News Release

Ultra-low dose rituximab controls disease activity for most RA patients in new study

Reports and Proceedings

American College of Rheumatology

ATLANTA — New research presented this week at ACR Convergence, the American College of Rheumatology’s annual meeting, shows that in one study, the majority of rheumatoid arthritis patients on an ultra-low dose of the drug rituximab maintained low disease activity for up to four years, and rarely needed to switch to other biologic drugs or glucocorticoids to control their disease (Abstract #1443).

Rheumatoid arthritis (RA) is the most common type of autoimmune arthritis. It is caused when the immune system (the body’s defense system) is not working properly. RA causes pain and swelling in the wrist and small joints of the hands and feet.

The optimal dose of rituximab for RA treatment remains unclear, and both 1,000 and 2,000 milligram doses every six months have been shown to be equally effective in previous studies. In another recent trial, six-month efficacy of ultra-low rituximab doses of 200 mg and 500 mg were compared to the 1,000 mg dose. Patients in that trial were invited to participate in this new extension trial to follow their progress on ultra-low doses of rituximab for up to four years.

“We conducted this extension (study) to build on the results of the original trial. In that study, the effects of 200 and 500 mg appeared to be similar to those of 1,000 mg, but we could not yet show that statistically,” says Nathan den Broeder, MSc, a PhD student at Sint Maartenskliniek in the Netherlands and the study’s co-author. “There was also a concern that the lower doses might work for a limited time, but then lose their effect on a longer time frame.”

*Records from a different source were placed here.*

(* ===== verification/Libraries.v ===== *)
(** * The libraries the account routes call: bcrypt, itsdangerous, werkzeug

    models.py hashes passwords with [bcrypt.hashpw(password,
    bcrypt.gensalt())] ([User.set_password], lines 27-30) and checks them
    with [bcrypt.checkpw] ([User.check_password], lines 32-38, [False]
    when the stored hash is malformed).  src/app.py signs the e-mail of a
    password reset with [URLSafeTimedSerializer(SECRET_KEY)] (line 64):
    [s.dumps(email, salt='recover-key')] (line 146) and
    [s.loads(token, salt='recover-key', max_age=1800)] (line 158).  The
    profile route names an uploaded file with werkzeug's
    [secure_filename] (line 128).

    These are libraries the sources only call.  Each is a class whose
    laws are what the routes rely on; the routes of [Users] and the
    theorems about them are proved for every instance.  The random salt
    of [gensalt()] and the signing time are inputs of the request.
    [secure_filename] needs no law: what is proved of it holds for any
    function.  Symbolic instances ([sym_bcrypt], [sym_serializer],
    [sym_secure_filename]) run the concrete
    scenarios; they are not declared as instances, so no theorem is
    proved about them by accident. *)

From S2P Require Import Prelude.

Open Scope bookstore_scope.

(** The bytes of a password that bcrypt reads: the first 72 of its
    UTF-8 encoding (a [string] is a sequence of bytes).  bcrypt 4 drops
    the rest without an error. *)
Definition BCRYPT_MAX_BYTES : nat := 72.

Definition bcrypt_key (password : string) : string := String.substring 0 BCRYPT_MAX_BYTES password.

(** [bcrypt.hashpw] and [bcrypt.checkpw]: a hash checks against every
    password with the same first 72 bytes as the one it was made from,
    and against no other (the collision resistance the application
    relies on). *)
Class Bcrypt := {
  hashpw : string -> string -> string;
  checkpw : string -> string -> bool;
  checkpw_hashpw_key : forall password password' salt,
    bcrypt_key password = bcrypt_key password' -> checkpw password (hashpw password' salt) = true;
  checkpw_hashpw_inv : forall password password' salt,
    checkpw password (hashpw password' salt) = true -> bcrypt_key password = bcrypt_key password';
}.

(** [URLSafeTimedSerializer] with one salt: [dumps payload t] is the
    token signed at time [t]; [loads tok max_age now] is its payload
    when the signature is good and [0 <= now - t <= max_age], and
    [None] where [loads] raises.  The only tokens it accepts are tokens
    it made. *)
Class TimedSerializer := {
  token : Type;
  dumps : string -> Z -> token;
  loads : token -> Z -> Z -> option string;
  loads_dumps : forall payload t max_age now,
    (t <= now <= t + max_age)%Z -> loads (dumps payload t) max_age now = Some payload;
  loads_dumps_expired : forall payload t max_age now,
    (t + max_age < now)%Z -> loads (dumps payload t) max_age now = None;
  loads_Some : forall tok max_age now payload,
    loads tok max_age now = Some payload ->
    exists t, tok = dumps payload t /\ (t <= now <= t + max_age)%Z;
}.

(** ** Lemmas of the interfaces *)

Lemma checkpw_hashpw `{Bcrypt} password salt : checkpw password (hashpw password salt) = true.
Proof. by apply checkpw_hashpw_key. Qed.

(** [checkpw] against a hash decides equality of the first 72 bytes. *)
Lemma checkpw_hashpw_eqb `{Bcrypt} password password' salt :
  checkpw password (hashpw password' salt) =
    String.eqb (bcrypt_key password) (bcrypt_key password').
Proof.
  destruct (String.eqb_spec (bcrypt_key password) (bcrypt_key password')) as [E|Hne].
  - by apply checkpw_hashpw_key.
  - destruct (checkpw _ _) eqn:Hc; [|done]. by apply checkpw_hashpw_inv in Hc.
Qed.

(** ** Symbolic instances *)

Definition sym_hashpw (password _ : string) : string := ("$2b$" ++ bcrypt_key password)%string.

Definition sym_checkpw (password hash : string) : bool := String.eqb hash (sym_hashpw password "").

Definition sym_bcrypt : Bcrypt.
Proof.
  refine {| hashpw := sym_hashpw; checkpw := sym_checkpw |}.
  - intros p p' salt H. apply String.eqb_eq. unfold sym_hashpw. by rewrite H.
  - intros p p' salt H. apply String.eqb_eq in H. unfold sym_hashpw in H.
    by injection H.
Defined.

(** A token is the signed payload with its signing time. *)
Definition sym_loads (tok : string * Z) (max_age now : Z) : option string :=
  if bool_decide (tok.2 <= now <= tok.2 + max_age)%Z then Some tok.1 else None.

Definition sym_serializer : TimedSerializer.
Proof.
  refine {| token := string * Z; dumps := pair; loads := sym_loads |}.
  - intros p t m now H. unfold sym_loads. by rewrite bool_decide_eq_true_2.
  - intros p t m now H. unfold sym_loads. rewrite bool_decide_eq_false_2; [done|]. simpl. lia.
  - intros [p t] m now e. unfold sym_loads. simpl. case_bool_decide; [|done].
    intros [= <-]. eauto.
Defined.

(** [werkzeug.utils.secure_filename]. *)
Class SecureFilename := secure_filename : string -> string.

(** A name that is already safe is kept as it is. *)
Definition sym_secure_filename : SecureFilename := fun f => f.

Data was collected on patients’ disease activity through April 2021 measured by disease activity scores, or DAS-28, and C-reactive protein levels, and their use of RA medications, including biologic or targeted disease-modifying anti-rheumatic drugs (DMARDs), conventional synthetic DMARDs and glucocorticoids. The primary outcome for the study was disease activity, and secondary outcomes included rituximab persistence, doses and intervals, as well as use of other RA medications.

Out of 142 patients in the previous trial, 118 were included in this new extension study, with a mean follow-up period of 3.2 years. Seven patients switched to another biologic or targeted synthetic DMARD and were then removed from the disease activity analyses. Researchers found that patients taking either ultra-low dose rituximab had non-inferior disease activity compared to those on 1,000 mg. The median yearly rituximab dose was 978 mg. The final rituximab dose per infusion was 200 mg in 37 patients, 500 mg in 47 patients, and 1,000 mg in 34 patients. The median final interval between infusions was 6.0 months for those on 200 mg, 6.2 months for those on 500 mg, and 6.4 months for those on 1,000 mg. The need for glucocorticoid treatment, typically required with patients’ disease flares, was low: 0.38 steroid
injections per patient-year and 0.05 initiations or dose increases of oral glucocorticoids per patient year.

The study’s results show that most patients in the trial who were treated with ultra-low dose rituximab remained on these doses, in some cases for up to four years, maintained low disease activity, and their disease activity did not differ in any relevant way between doses. Patients on ultra-low doses of rituximab rarely needed to switch to other disease-modifying drugs or use glucocorticoids.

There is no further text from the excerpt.